One can discern at least five points that receive closer elaboration by Marx in The Holy Family. The first is that Bauer’s misguided approach to the question of Jewish emancipation leads him to erroneous ‘prophecies of the decay of nationalities’.[22] This insight is revealing, for Marx and Engels have been criticised for engaging in precisely the same kind of naive prophesying of the end of nations, even though they held more sophisticated views on this topic in the aftermath of the 1848 revolutions across central Europe.[23] The second point is that Marx takes the opportunity to respond to Bauer’s prejudiced charge that the historical contribution of Jews has been an ‘eyesore’ to the (Christian) world. Clearly identifying with his Jewish ancestry in this context, Marx responds that ‘something which has been an eyesore to me from birth, as the Jews have been to the Christian world, and which persists and develops with the eye is not an ordinary sore, but a wonderful one, one that really belongs to my eye and must even contribute to a highly original development of my eyesight.’[24] Marx is criticising Bauer’s secularised prejudice against Jews,[25] whereby the worst features of modernity’s commercialised ethos are hypocritically projected onto Jews, even though New England Protestants (to use Marx’s example in ‘On the Jewish Question’) were guided by a thoroughly commercialised ethic.[26] Marx finds a similar hypocrisy in the avowedly secular French constitutional republic, which continued to discriminate against Jews because of Christianity’s religious predominance in that country. Marx writes:

Now, according to free [liberal] theory, Jews and Christians are equal, but according to this practice Christians have a privilege over Jews; for otherwise how could the Sunday of the Christians have a place in a law made for all Frenchmen? Should not the Jewish Sabbath have the same right, etc.? Or in the practical life of the French too, the Jew is not really oppressed by Christian privileges; but the law does not dare to express this practical equality.[27]
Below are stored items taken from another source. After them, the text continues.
(** * quickrest: the resource-tree builder and its compiled client

    A shallow embedding of the tree-based revision of [src/index.js]
    (the one with [verbFactory], [place] and [normalize]) and the
    properties of the routes, the merged tree and the verb calls.

    Scope of the model.
    - Strings are sequences of code units below 256 ([string]).
    - A JavaScript object is modelled by its own data properties.  Two
      places where the built-in objects decide what the source does are
      modelled: the read [map[head]] in [place], which [Object.prototype]
      answers for its own names ([inherited]), and the writes of [loop]
      on function objects, which throw for four names ([buildable]).
      The built-in objects themselves are not held: what [place] writes
      into one of them when a path goes through a name of
      [Object.prototype], and what a read of a name that is no resource
      and no method finds on a function or an object, is outside the
      model.  The statements that depend on it say so in a hypothesis
      ([ordinary], [function_members]).
    - Identifiers handed to a resource function are given by the string
      their interpolation [${id}] produces ("undefined" when omitted). *)

From Stdlib Require Import Ascii String NArith Lia Sorted.
From stdpp Require Import base option list strings gmap.

Local Open Scope string_scope.
Local Open Scope list_scope.
Local Open Scope stdpp_scope.
Local Open Scope nat_scope.

#[local] Set Warnings "-clear-no-such-hyp".

(** ** String primitives used by the source *)

Module Str.

Definition slash : ascii := "/"%char.

Definition is_slash (c : ascii) : bool := Ascii.eqb c slash.

(** The white space [String.prototype.trim] removes, below code unit 256:
    TAB, LF, VT, FF, CR, SPACE and NBSP. *)
Definition is_space (c : ascii) : bool :=
  let n := N_of_ascii c in
  ((9 <=? n)%N && (n <=? 13)%N) || (n =? 32)%N || (n =? 160)%N.

(** lodash [dropWhile]. *)
Fixpoint dropWhile {A} (l : list A) (p : A → bool) : list A :=
  match l with
  | [] => []
  | x :: l' => if p x then dropWhile l' p else l
  end.

(** [s.split('')] and [chars.join('')]. *)
Definition chars (s : string) : list ascii := list_ascii_of_string s.
Definition join (l : list ascii) : string := string_of_list_ascii l.

Definition trim (s : string) : string :=
  join (rev (dropWhile (rev (dropWhile (chars s) is_space)) is_space)).

(** [s.endsWith('/')]. *)
Definition endsWith_slash (s : string) : bool :=
  match rev (chars s) with
  | c :: _ => is_slash c
  | [] => false
  end.

(** [s.split('/')]: never empty; one empty piece for the empty string. *)
Fixpoint split (s : string) : list string :=
  match s with
  | EmptyString => [EmptyString]
  | String c s' =>
      if is_slash c then EmptyString :: split s'
      else match split s' with
           | x :: xs => String c x :: xs
           | [] => [String c EmptyString]
           end
  end.

Definition nonempty (s : string) : bool :=
  match s with EmptyString => false | _ => true end.

(** lodash [compact] on an array of strings: the empty string is the
    only falsy string. *)
Definition compact (l : list string) : list string := filter (λ s, nonempty s = true) l.

End Str.

(** ** Path Normalizer *)

(** A configuration record of an endpoint declaration. *)
Record resource_config := ResourceConfig {
  rc_resource : string;
  rc_versions : list string;
  rc_createMethod : option string;
  rc_headers : gmap string string
}.

(** An endpoint declaration: [isObject(resource)] separates the two. *)
Inductive endpoint :=
| Simple (path : string)
| Configured (cfg : resource_config).

(** An array of segments; a configured one carries its record as the
    array's [config] property. *)
Record segments := Segments {
  segs : list string;
  seg_config : option resource_config
}.

Definition plain (l : list string) : segments := Segments l None.

(** State threaded through [endpoints.map] in [buildResources]: the
    [simpleResources] array and the [versions] identity map. *)
Record br_state := BrState {
  simpleResources : list segments;
  versions_seen : gmap nat string
}.

(** [[].concat(resource.versions).reduce((iden, v, k) => ...)]: the
    reducer stores [v] under its index [k]. *)
Definition record_versions (vs : list string) (iden : gmap nat string) : gmap nat string :=
  foldl (λ m kv, <[kv.1 := kv.2]> m) iden (imap (λ k v, (k, v)) vs).

(** The callback of [endpoints.map]. *)
Definition buildResource (commonVersions : list string) (st : br_state) (resource : endpoint)
  : br_state * segments :=
  match resource with
  | Simple path =>
      let clean := plain (Str.compact (Str.split path)) in
      let pushed := simpleResources st ++ [clean] in
      let copies := map (λ cv, plain (cv :: segs clean)) commonVersions in
      (BrState (pushed ++ copies) (versions_seen st), clean)
  | Configured cfg =>
      let vs := record_versions (rc_versions cfg) (versions_seen st) in
      (BrState (simpleResources st) vs, Segments (Str.split (rc_resource cfg)) (Some cfg))
  end.

Fixpoint map_endpoints (commonVersions : list string) (st : br_state) (endpoints : list endpoint)
  : br_state * list segments :=
  match endpoints with
  | [] => (st, [])
  | e :: rest =>
      let '(st1, x) := buildResource commonVersions st e in
      let '(st2, xs) := map_endpoints commonVersions st1 rest in
      (st2, x :: xs)
  end.

(** [buildResources]: returns [[simpleResources, eps, versions]]; the
    caller drops the third component. *)
Definition buildResources (endpoints : list endpoint) (commonVersions : list string)
  : list segments * list segments * gmap nat string :=
  let '(st, eps) := map_endpoints commonVersions (BrState [] ∅) endpoints in
  (simpleResources st, eps, versions_seen st).

(** [all.sort((ls, xs) => -(ls.length - xs.length))]: a stable sort,
    longest first. *)
Fixpoint sort_insert (x : segments) (l : list segments) : list segments :=
  match l with
  | [] => [x]
  | y :: ys =>
      if (length (segs y) <=? length (segs x))%nat then x :: l
      else y :: sort_insert x ys
  end.

Definition sort_longest_first (l : list segments) : list segments :=
  foldr sort_insert [] l.

(** The array [all] that [module.exports] hands to [normalize]. *)
Definition all_paths (endpoints : list endpoint) (commonVersions : list string) : list segments :=
  let '(simple, resources, _) := buildResources endpoints commonVersions in
  let all := filter (λ ls, segs ls ≠ []) resources in
  sort_longest_first (all ++ simple).

(** ** Tree Merger *)

(** A value of the resource tree: the leaf marker [1] or an object that
    maps segment names to values.  The entries are kept in the order
    [Object.keys] enumerates them: array-index keys ascending, then the
    other keys in insertion order. *)
#[warnings="-register-all"]
Inductive node :=
| One
| Sub (kids : list (string * node)).

Abbreviation rtree := (list (string * node)).

Definition keys (t : rtree) : list string := map fst t.

Definition kids_of (v : node) : rtree :=
  match v with One => [] | Sub kids => kids end.

Module Keys.

Definition digit (c : ascii) : option N :=
  let n := N_of_ascii c in
  if ((48 <=? n) && (n <=? 57))%N then Some (n - 48)%N else None.

Fixpoint digits (acc : N) (s : string) : option N :=
  match s with
  | EmptyString => Some acc
  | String c s' =>
      match digit c with
      | Some d => digits (acc * 10 + d)%N s'
      | None => None
      end
  end.

(** A canonical array index: the digit 0 alone, or decimal digits without a leading
    zero, at most 2^32 - 2. *)
Definition array_index (s : string) : option N :=
  match s with
  | EmptyString => None
  | String c s' =>
      if Ascii.eqb c "0"%char then
        match s' with EmptyString => Some 0%N | _ => None end
      else
        match digits 0 s with
        | Some n => if (n <=? 4294967294)%N then Some n else None
        | None => None
        end
  end.

(** Does the new key [k] come before the existing key [k']? *)
Definition before (k k' : string) : bool :=
  match array_index k, array_index k' with
  | Some i, Some j => (i <? j)%N
  | Some _, None => true
  | None, _ => false
  end.

End Keys.

(** [map[k]]. *)
Fixpoint lookup_key (k : string) (t : rtree) : option node :=
  match t with
  | [] => None
  | (k', v) :: t' => if decide (k = k') then Some v else lookup_key k t'
  end.

(** [map[k] = v] for a key the object has: the entry keeps its place. *)
Fixpoint replace_key (k : string) (v : node) (t : rtree) : rtree :=
  match t with
  | [] => []
  | (k', v') :: t' =>
      if decide (k = k') then (k, v) :: t' else (k', v') :: replace_key k v t'
  end.

(** [map[k] = v] for a new key. *)
Fixpoint insert_key (k : string) (v : node) (t : rtree) : rtree :=
  match t with
  | [] => [(k, v)]
  | (k', v') :: t' =>
      if Keys.before k k' then (k, v) :: t else (k', v') :: insert_key k v t'
  end.

Definition set_key (k : string) (v : node) (t : rtree) : rtree :=
  match lookup_key k t with
  | Some _ => replace_key k v t
  | None => insert_key k v t
  end.

(** The names [Object.prototype] answers for.  The objects of the tree
    are made by [{}]: a read [map[head]] of one of these names, on an
    object without own property [head], yields a built-in function (the
    prototype object itself for [__proto__]), which is truthy and is not
    the leaf marker. *)
Definition object_members : list string :=
  [ "constructor"; "hasOwnProperty"; "isPrototypeOf"; "propertyIsEnumerable";
    "toLocaleString"; "toString"; "valueOf"; "__proto__";
    "__defineGetter__"; "__defineSetter__"; "__lookupGetter__"; "__lookupSetter__" ].

Definition inherited (k : string) : bool := existsb (String.eqb k) object_members.

(** The last step of [place]: [if (!node) map[head] = 1], where [node]
    is [map[head]], an own property or an inherited one. *)
Definition place_leaf (map : rtree) (head : string) : rtree :=
  match lookup_key head map with
  | None => if inherited head then map else set_key head One map
  | Some _ => map
  end.

(** [place(map, paths)].  The source mutates [map] and the nodes below
    it in place; here the updated [map] is returned.  An empty [paths]
    destructures to [head = undefined], which as a property key is the
    string "undefined".

    When [map] has no own property [head] and [head] is a name of
    [Object.prototype], [node] is the built-in: nothing is filed under
    [head], and with segments left the source goes on with
    [place(node, rest)] inside the built-in object.  [map] is then as it
    was, which is what is returned here; what is written into the
    built-in object is not modelled. *)
Fixpoint place (map : rtree) (paths : list string) : rtree :=
  match paths with
  | [] => place_leaf map "undefined"
  | head :: rest =>
      match rest with
      | [] => place_leaf map head
      | _ :: _ =>
          match lookup_key head map with
          | Some (Sub kids) => set_key head (Sub (place kids rest)) map
          | Some One => set_key head (Sub (place [] rest)) map
          | None =>
              if inherited head then map
              else set_key head (Sub (place [] rest)) map
          end
      end
  end.

(** [normalize(ls)]. *)
Definition normalize (ls : list segments) : rtree :=
  foldl (λ out xs, place out (segs xs)) [] ls.

(** ** Root URL *)

(** [cleanroot(root)]; [matches('/')] holds of a one-character string
    exactly when it is "/". *)
Definition cleanroot (root : string) : string :=
  if negb (Str.endsWith_slash root) then Str.trim root
  else Str.join (rev (Str.dropWhile (rev (Str.chars (Str.trim root))) Str.is_slash)).

(** ** Configuration *)

Abbreviation jsmap := (gmap string string).

(** What a [beforeEach] hook hands back: any of [headers], [properties]
    and [query]. *)
Record modification := Modification {
  m_headers : option jsmap;
  m_properties : option jsmap;
  m_query : option jsmap
}.

Definition no_mod : modification := Modification None None None.

(** The synchronous result of a hook: [undefined], a modification (or a
    promise fulfilled with one), or a promise that rejects. *)
Inductive hook_return :=
| HUndefined
| HValue (m : modification)
| HRejects (e : string).

(** A hook is an external collaborator: it is given by what it returns
    and by the calls [(err, mod)] it makes to its completion callback, in
    order.  [None] stands for a falsy [err] and for an omitted [mod]. *)
Record hook_behaviour := HookBehaviour {
  h_return : hook_return;
  h_calls : list (option string * option modification)
}.

Definition hook := jsmap → jsmap → jsmap → hook_behaviour.

Record alt_names := AltNames {
  alt_patch : option string;
  alt_create : option string;
  alt_update : option string;
  alt_del : option string;
  alt_list : option string;
  alt_get : option string
}.

Definition no_alt : alt_names := AltNames None None None None None None.

Record config := Config {
  root : string;                      (* '' when missing *)
  endpoints : list endpoint;          (* [] when missing or no array *)
  versions : list string;             (* [].concat(versions) *)
  headers : option jsmap;
  altMethodNames : alt_names;
  beforeEach : option hook;
  has_request : bool
}.

Definition DEFAULT_HEADERS : jsmap :=
  <["Accept" := "application/json"]> (<["Content-Type" := "application/json"]> ∅).

(** [Object.assign({}, a, b)]: the keys of [b] win. *)
Definition assign (a b : jsmap) : jsmap := b ∪ a.

(** The merged header map of [opts]. *)
Definition opts_headers (cfg : config) : jsmap :=
  assign DEFAULT_HEADERS (default ∅ (headers cfg)).

(** [validateConfig] and [chooseDependencies] throw on [false]. *)
Definition validateConfig (cfg : config) : bool :=
  Str.nonempty (root cfg) && Str.nonempty (Str.trim (root cfg)) &&
  negb (bool_decide (endpoints cfg = [])).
Jews and Christians were deemed equals in the eyes of French law, and yet in this passage Marx identifies the extent to which Jews remained unequal as a matter of fact.

It is striking that recent commentators on Marx’s attitude towards religious toleration, such as Michael Ignatieff, continue to ignore these critical insights and erroneously conclude that

Marx’s hostility toward the religious toleration granted to Jews and others during the French Revolution was to last for the rest of his life. In 1875, six years before his death, he [Marx] condemned the German Social Democrats’ Gotha Program for endorsing religious toleration. He thought they should abolish religion altogether.[28]

Had Ignatieff read Marx’s work with greater care, he would notice that Marx not only affirms freedom of conscience but also reiterates the particular importance, for a self-professed workers’ party, of liberating conscience from the ‘witchery’ of religion. In Marx’s words:

‘Freedom of conscience’! If one desired at this time of the Kulturkampf to remind liberalism of its old catchwords, it surely could have been done only in the following form: Everyone should be able to attend to his religious as well as his bodily needs without the police sticking their noses in. But the workers’ party ought at any rate in this connection to have expressed its awareness of the fact that bourgeois ‘freedom of conscience’ is nothing but the toleration of all possible kinds of religious freedom of conscience, and that for its part it endeavours rather to liberate the conscience from the witchery of religion. But one chooses not to transgress the ‘bourgeois’ level.[29]

Far from exhibiting hostility towards religious toleration, Marx affirms two interconnected ‘liberal’ rights: freedom of religious conscience and freedomfrom religious conscience. At no point does Marx endorse the forceful abolition of religion that is attributed to him by Ignatieff. On the contrary, in an 1878 interview with theChicago Tribune, Marx maintains that ‘violent measures against religion are nonsense; but this is an opinion: as socialism grows, religion will disappear. Its disappearance must be done by social development, in which education must play a part.’[30] One can take legitimate issue with Marx’s optimistic ‘opinion’ concerning the progressive disappearance of religion under socialism without mischaracterising his considered views, which demonstrate a thoroughgoing commitment to the emancipation of Jews and support for freedom of conscience.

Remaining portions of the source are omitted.